* **TASK PROMPT**
After the line containing "mstep s (set_call k (set_phase (Returned (inr ErrOutOfTags))", write nothing more; before it, reproduce every line of the material below exactly, starting with the first.

* **WORKING DATA**
Inductive mstep : MSt -> MSt -> Prop :=
| m_tag k c t p s :
    mcalls s !! k = Some c -> c_phase c = Starting -> Get (tagPool (mclient s)) = (Some t, p) ->
    mstep s (set_call k (set_phase (Tagged t) c) (set_mclient (set_tagPool p (mclient s)) s))
| m_no_tag k c p s :
    mcalls s !! k = Some c -> c_phase c = Starting -> Get (tagPool (mclient s)) = (None, p) ->
    mstep s (set_call k (set_phase (Returned (inr ErrOutOfTags)) c) s)
| m_expect k c t i cl s :
    mcalls s !! k = Some c -> c_phase c = Tagged t ->
    takes_response (mcalls s) (c_receiver c) (mclient s) i cl ->
    mstep s (set_call k (set_phase (Expecting t i) c)
      (set_mclient (set_pending (<[t := i]> (pending cl)) cl) s))
| m_send k c t i s :
    mcalls s !! k = Some c -> c_phase c = Expecting t i ->
    mstep s (mk_MSt (mclient s) (minput s) (<[k := set_phase (Waiting t i) c]> (mcalls s))
      ((t, c_request c) :: asked s))
| m_send_fails k c t i err s :
    (* the tag and the response go back to their pools; the response stays pending *)
    writes_fail = true -> mcalls s !! k = Some c -> c_phase c = Expecting t i ->
    mstep s (set_call k (set_phase (Returned (inr (Wrap (ConnError err)))) c)
      (set_mclient (set_tagPool (Put t (tagPool (mclient s))) (mclient s)) s))
| m_answer l1 t m l2 s :
    asked s = l1 ++ (t, m) :: l2 ->
    mstep s (mk_MSt (mclient s) (minput s ++ frame t (answer m)) (mcalls s) (l1 ++ l2))
| m_bytes bs s :
    any_peer = true -> mstep s (mk_MSt (mclient s) (minput s ++ bs) (mcalls s) (asked s))
| m_receive k c t i rm cl rest s :
    (* it got the token, its response is not there, and there is something to receive, or
       the connection ended *)
    mcalls s !! k = Some c -> c_phase c = Waiting t i ->
    responses (mclient s) !! i = Some (mk_response rm None) ->
    minput s <> [] \/ any_peer = true ->
    handleOne (mclient s) (minput s) = Done (cl, rest) ->
    mstep s (mk_MSt cl rest (mcalls s) (asked s))
| m_return k c t i r err s :
    mcalls s !! k = Some c -> c_phase c = Waiting t i ->
    responses (mclient s) !! i = Some (mk_response r (Some err)) ->
    mstep s (set_call k (set_phase (Returned (call_outcome r err)) c)
      (set_mclient (set_tagPool (Put t (tagPool (mclient s)))
        (set_responses (<[i := mk_response r None]> (responses (mclient s))) (mclient s))) s)).
End steps.

(** ** Lists of calls *)

Lemma omap_insert {A D} (f : A -> option D) (l : list A) k x y :
  l !! k = Some x -> exists rest,
    omap f l ≡ₚ option_list (f x) ++ rest /\ omap f (<[k := y]> l) ≡ₚ option_list (f y) ++ rest.
Proof.
  intros Hk. pose proof (take_drop_middle _ _ _ Hk) as E.
  exists (omap f (take k l) ++ omap f (drop (S k) l)).
  assert (Hl : (k < length l)%nat) by by apply lookup_lt_Some in Hk.
  assert (Hm : forall z, omap f (take k l ++ z :: drop (S k) l) ≡ₚ
    option_list (f z) ++ omap f (take k l) ++ omap f (drop (S k) l)).
  { intros z. rewrite (cons_middle z), !omap_app. cbn.
    destruct (f z); cbn; [|done]. by rewrite <- Permutation_middle. }
  split; [rewrite <- E at 1; apply Hm|]. rewrite insert_take_drop by done. apply Hm.
Qed.

Lemma omap_inj {A D} (f : A -> option D) (l : list A) k k' x y z :
  NoDup (omap f l) -> l !! k = Some x -> l !! k' = Some y -> f x = Some z -> f y = Some z -> k = k'.
Proof.
  revert k k'. induction l as [|w l IH]; intros k k' Hnd Hk Hk' Hx Hy; [done|].
  assert (Hin : forall j v, l !! j = Some v -> f v = Some z -> z ∈ omap f l).
  { intros j v Hj Hv. apply list_elem_of_omap. exists v. split; [|done]. by eapply list_elem_of_lookup_2. }
  cbn in Hnd. destruct k as [|k], k' as [|k']; cbn in Hk, Hk'.
  - done.
  - injection Hk as ->. rewrite Hx in Hnd. apply NoDup_cons in Hnd as [Hn _]. exfalso. eauto.
  - injection Hk' as ->. rewrite Hy in Hnd. apply NoDup_cons in Hnd as [Hn _]. exfalso. eauto.
  - f_equal. apply (IH k k'); try done. destruct (f w); [by apply NoDup_cons in Hnd as [_ ?]|done].
Qed.

Lemma lookup_set {A} (l : list A) k x y j z :
  l !! k = Some x -> <[k := y]> l !! j = Some z -> (j = k /\ z = y) \/ (j <> k /\ l !! j = Some z).
Proof.
  intros Hk Hj. destruct (decide (j = k)) as [->|Hne].
  - rewrite list_lookup_insert_eq in Hj by by apply lookup_lt_Some in Hk. left. by injection Hj.
  - rewrite list_lookup_insert_ne in Hj by done. by right.
Qed.

(** The tags and the responses of the calls when one of them moves on. *)
Lemma phase_lists calls k c p q :
  calls !! k = Some c -> c_phase c = p -> exists r1 r2,
  omap phase_tag calls ≡ₚ option_list (tag_of p) ++ r1 /\
  omap phase_tag (<[k := set_phase q c]> calls) ≡ₚ option_list (tag_of q) ++ r1 /\
  omap phase_response calls ≡ₚ option_list (id_of p) ++ r2 /\
  omap phase_response (<[k := set_phase q c]> calls) ≡ₚ option_list (id_of q) ++ r2.
Proof.
  intros Hk <-. destruct (omap_insert phase_tag calls k c (set_phase q c) Hk) as (r1 & H1 & H2).
  destruct (omap_insert phase_response calls k c (set_phase q c) Hk) as (r2 & H3 & H4).
  by exists r1, r2.
Qed.

(** ** Tags and responses, whatever the peer and the connection do *)

Record winv (s : MSt) : Prop := {
  wi_tags : pool_inv 1 noTag (tagPool (mclient s), omap phase_tag (mcalls s));
  wi_ids : NoDup (omap phase_response (mcalls s));
  wi_used : forall i, i ∈ omap phase_response (mcalls s) -> is_Some (responses (mclient s) !! i);
  wi_next : forall i, is_Some (responses (mclient s) !! i) -> (i < next_response (mclient s))%nat;
}.

(** The tags of two calls differ, and so do their responses. *)
Lemma tags_differ s k k' c c' t :
  winv s -> mcalls s !! k = Some c -> mcalls s !! k' = Some c' ->
  phase_tag c = Some t -> phase_tag c' = Some t -> k = k'.
Proof.
  intros Hi Hk Hk'. destruct (pool_out_inv 1 noTag _ _ ltac:(done) ltac:(done) (wi_tags _ Hi)) as (Hnd & _).
  by apply (omap_inj phase_tag (mcalls s)).
Qed.
Lemma responses_differ s k k' c c' i :
  winv s -> mcalls s !! k = Some c -> mcalls s !! k' = Some c' ->
  phase_response c = Some i -> phase_response c' = Some i -> k = k'.
Proof. intros Hi Hk Hk'. apply (omap_inj phase_response (mcalls s)); [apply (wi_ids _ Hi)|done..]. Qed.

Lemma held_response s k c i :
  mcalls s !! k = Some c -> phase_response c = Some i -> i ∈ omap phase_response (mcalls s).
Proof. intros Hk Hc. apply list_elem_of_omap. exists c. split; [by eapply list_elem_of_lookup_2|done]. Qed.

(** What a call gets from the pool. *)
Lemma takes_spec s rm i cl :
  winv s -> takes_response (mcalls s) rm (mclient s) i cl ->
  i ∉ omap phase_response (mcalls s) /\ tagPool cl = tagPool (mclient s) /\
  pending cl = pending (mclient s) /\ cl_messageSize cl = cl_messageSize (mclient s) /\
  (exists d, responses cl = <[i := mk_response rm d]> (responses (mclient s)) /\
     (d = None \/ exists r, responses (mclient s) !! i = Some (mk_response r d))) /\
  (forall j, is_Some (responses cl !! j) -> (j < next_response cl)%nat).
Proof.
  intros Hw [[= <- <-]|([r d] & Hr & Hi & ->)]; cbn; split_and!; try done.
  - intros Hi. apply (wi_used _ Hw), (wi_next _ Hw) in Hi. lia.
  - exists None. split; [done|by left].
  - intros j [x Hx]. apply lookup_insert_Some in Hx as [[<- _]|[_ Hx]]; [lia|].
    assert (j < next_response (mclient s))%nat; [apply (wi_next _ Hw); by eexists|lia].
  - exists d. split; [done|]. right. by exists r.
  - intros j [x Hx]. apply lookup_insert_Some in Hx as [[<- _]|[_ Hx]]; apply (wi_next _ Hw); by eexists.
Qed.

(** Receiving leaves the objects where they are. *)
Lemma notify_dom ids err rs rs' :
  notify ids err rs = Done rs' -> forall i, is_Some (rs' !! i) <-> is_Some (rs !! i).
Proof.
  revert rs. induction ids as [|j ids IH]; intros rs; cbn [notify]; [by intros [= ->]|].
  destruct (rs !! j) as [[r [d|]]|] eqn:Ej; try discriminate. cbn. intros Hn i.
  rewrite (IH _ Hn i). destruct (decide (i = j)) as [->|Hne].
  - by rewrite lookup_insert_eq, Ej.
  - by rewrite lookup_insert_ne by done.
Qed.

Lemma handleOne_dom c inp c' rest :
  handleOne c inp = Done (c', rest) -> tagPool c' = tagPool c /\
  next_response c' = next_response c /\ forall i, is_Some (responses c' !! i) <-> is_Some (responses c !! i).
Proof.
  unfold handleOne. destruct (recv _ _ _ _) as [[[t [r|err]] rest'] []].
  - destruct (pending c !! t) as [i|]; [|discriminate]. cbn [set_pending responses].
    destruct (responses c !! i) as [[r' [d|]]|] eqn:Ei; try discriminate. cbn.
    intros [= <- <-]. split; [done|]. split; [done|]. intros j. cbn.
    destruct (decide (j = i)) as [->|Hne]; [by rewrite lookup_insert_eq, Ei|].
    by rewrite lookup_insert_ne.
  - destruct (notify _ _ _) as [rs| |] eqn:En; try discriminate. intros [= <- <-].
    split; [done|]. split; [done|]. cbn. by eapply notify_dom.
Qed.

(** One call moves on. *)
Lemma winv_set k c q cl inp a s :
  winv s -> mcalls s !! k = Some c ->
  (forall r, pool_inv 1 noTag (tagPool (mclient s), option_list (phase_tag c) ++ r) ->
     pool_inv 1 noTag (tagPool cl, option_list (tag_of q) ++ r)) ->
  id_of q = phase_response c \/ id_of q = None \/
    (exists i, id_of q = Some i /\ i ∉ omap phase_response (mcalls s) /\ is_Some (responses cl !! i)) ->
  (forall i, is_Some (responses (mclient s) !! i) -> is_Some (responses cl !! i)) ->
  (forall i, is_Some (responses cl !! i) -> (i < next_response cl)%nat) ->
  winv (mk_MSt cl inp (<[k := set_phase q c]> (mcalls s)) a).
Proof.
  intros [Htags Hids Hused Hnext] Hk Htag Hid Hsub Hlt.
  destruct (phase_lists (mcalls s) k c _ q Hk eq_refl) as (r1 & r2 & Hr1 & Hr1' & Hr2 & Hr2').
  change (tag_of (c_phase c)) with (phase_tag c) in Hr1. change (id_of (c_phase c)) with (phase_response c) in Hr2.
  assert (Hr : r2 ⊆ omap phase_response (mcalls s)).
  { intros x Hx. rewrite Hr2. apply elem_of_app. by right. }
  split; cbn [mclient mcalls]; [| | |exact Hlt].
  - apply (pool_inv_perm 1 noTag _ (option_list (tag_of q) ++ r1)); [by rewrite Hr1'|].
    apply Htag. by apply (pool_inv_perm 1 noTag _ (omap phase_tag (mcalls s))).
  - rewrite Hr2'. destruct Hid as [E|[E|(i & E & Hi & _)]]; rewrite E.
    + by rewrite <- Hr2.
    + cbn. rewrite Hr2 in Hids. by apply NoDup_app in Hids as (_ & _ & ?).
    + cbn. apply NoDup_cons. split; [intros H; by apply Hi, Hr|].
      rewrite Hr2 in Hids. by apply NoDup_app in Hids as (_ & _ & ?).
  - intros x. rewrite Hr2', elem_of_app. intros [Hx|Hx]; [|by apply Hsub, Hused, Hr].
    destruct Hid as [E|[E|(i & E & _ & Hi)]]; rewrite E in Hx.
    + apply Hsub, Hused. rewrite Hr2, elem_of_app. by left.
    + by apply elem_of_nil in Hx.
    + cbn in Hx. apply elem_of_cons in Hx as [->|Hx]; [done|by apply elem_of_nil in Hx].
Qed.

Lemma pool_inv_Get t r p p' :
  Get p = (Some t, p') -> pool_inv 1 noTag (p, r) -> pool_inv 1 noTag (p', t :: r).
Proof.
  intros Hg H. eapply (pool_inv_step 1 noTag); [done|done|exact H|by apply step_Get].
Qed.
Lemma pool_inv_Put t r p :
  pool_inv 1 noTag (p, [t] ++ r) -> pool_inv 1 noTag (Put t p, r).
Proof.
  intros H. eapply (pool_inv_step 1 noTag); [done|done|exact H|apply (step_Put _ t [] r)].
Qed.

Lemma winv_step writes_fail any_peer s s' : winv s -> mstep writes_fail any_peer s s' -> winv s'.
Proof.
  intros Hw Hstep. pose proof (wi_next _ Hw) as Hnext.
  destruct Hstep as [k c t p s Hk Hp Hg|k c p s Hk Hp Hg|k c t i cl s Hk Hp Hr|k c t i s Hk Hp|
    k c t i err s _ Hk Hp|l1 t m l2 s Ha|bs s Hany|k c t i rm cl rest s Hk Hp Hr Hne Hone|
    k c t i r err s Hk Hp Hr].
  - apply (winv_set k c _ _ _ _ s Hw Hk); cbn; auto. unfold phase_tag. rewrite Hp. intros r. by apply pool_inv_Get.
  - apply (winv_set k c _ _ _ _ s Hw Hk); cbn; auto. unfold phase_tag. by rewrite Hp.
  - destruct (takes_spec s _ i cl Hw Hr) as (Hi & Ht & _ & _ & (d & Hrs & _) & Hlt).
    apply (winv_set k c _ _ _ _ s Hw Hk); cbn; [| | |exact Hlt].
    + unfold phase_tag. by rewrite Hp, Ht.
    + right. right. exists i. split; [done|]. split; [done|]. rewrite Hrs, lookup_insert_eq. by eexists.
    + intros j Hj. rewrite Hrs. by apply lookup_insert_is_Some'; right.
  - apply (winv_set k c _ _ _ _ s Hw Hk); cbn; auto.
    + unfold phase_tag. by rewrite Hp.
    + left. unfold phase_response. by rewrite Hp.
  - apply (winv_set k c _ _ _ _ s Hw Hk); cbn; auto.
    unfold phase_tag. rewrite Hp. intros r. apply pool_inv_Put.
  - destruct Hw. by split.
  - destruct Hw. by split.
  - destruct (handleOne_dom _ _ _ _ Hone) as (Ht & Hn & Hd). destruct Hw as [Htags Hids Hused _].
    split; cbn [mclient mcalls]; [by rewrite Ht|done| |].
    + intros j Hj. apply Hd, Hused, Hj.
    + intros j Hj. rewrite Hn. apply Hnext, Hd, Hj.
  - apply (winv_set k c _ _ _ _ s Hw Hk); cbn; auto.
    + unfold phase_tag. rewrite Hp. intros q. apply pool_inv_Put.
    + intros j Hj. by apply lookup_insert_is_Some'; right.
    + intros j Hj. apply lookup_insert_is_Some' in Hj as [<-|Hj]; apply Hnext; [by eexists|done].
Qed.

(** ** Pending calls, while writes succeed *)

(** A call in progress is pending, or it was woken. *)
Definition stands (cl : Client) (rm : message) (t : Z) (i : nat) : Prop :=
  pending cl !! t = Some i /\ responses cl !! i = Some (mk_response rm None) \/
  pending cl !! t = None /\ exists resp, responses cl !! i = Some resp /\ answered rm resp.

* **ANSWER SPACE**
Inductive mstep : MSt -> MSt -> Prop :=
| m_tag k c t p s :
    mcalls s !! k = Some c -> c_phase c = Starting -> Get (tagPool (mclient s)) = (Some t, p) ->
    mstep s (set_call k (set_phase (Tagged t) c) (set_mclient (set_tagPool p (mclient s)) s))
| m_no_tag k c p s :
    mcalls s !! k = Some c -> c_phase c = Starting -> Get (tagPool (mclient s)) = (None, p) ->
    mstep s (set_call k (set_phase (Returned (inr ErrOutOfTags)) c) s)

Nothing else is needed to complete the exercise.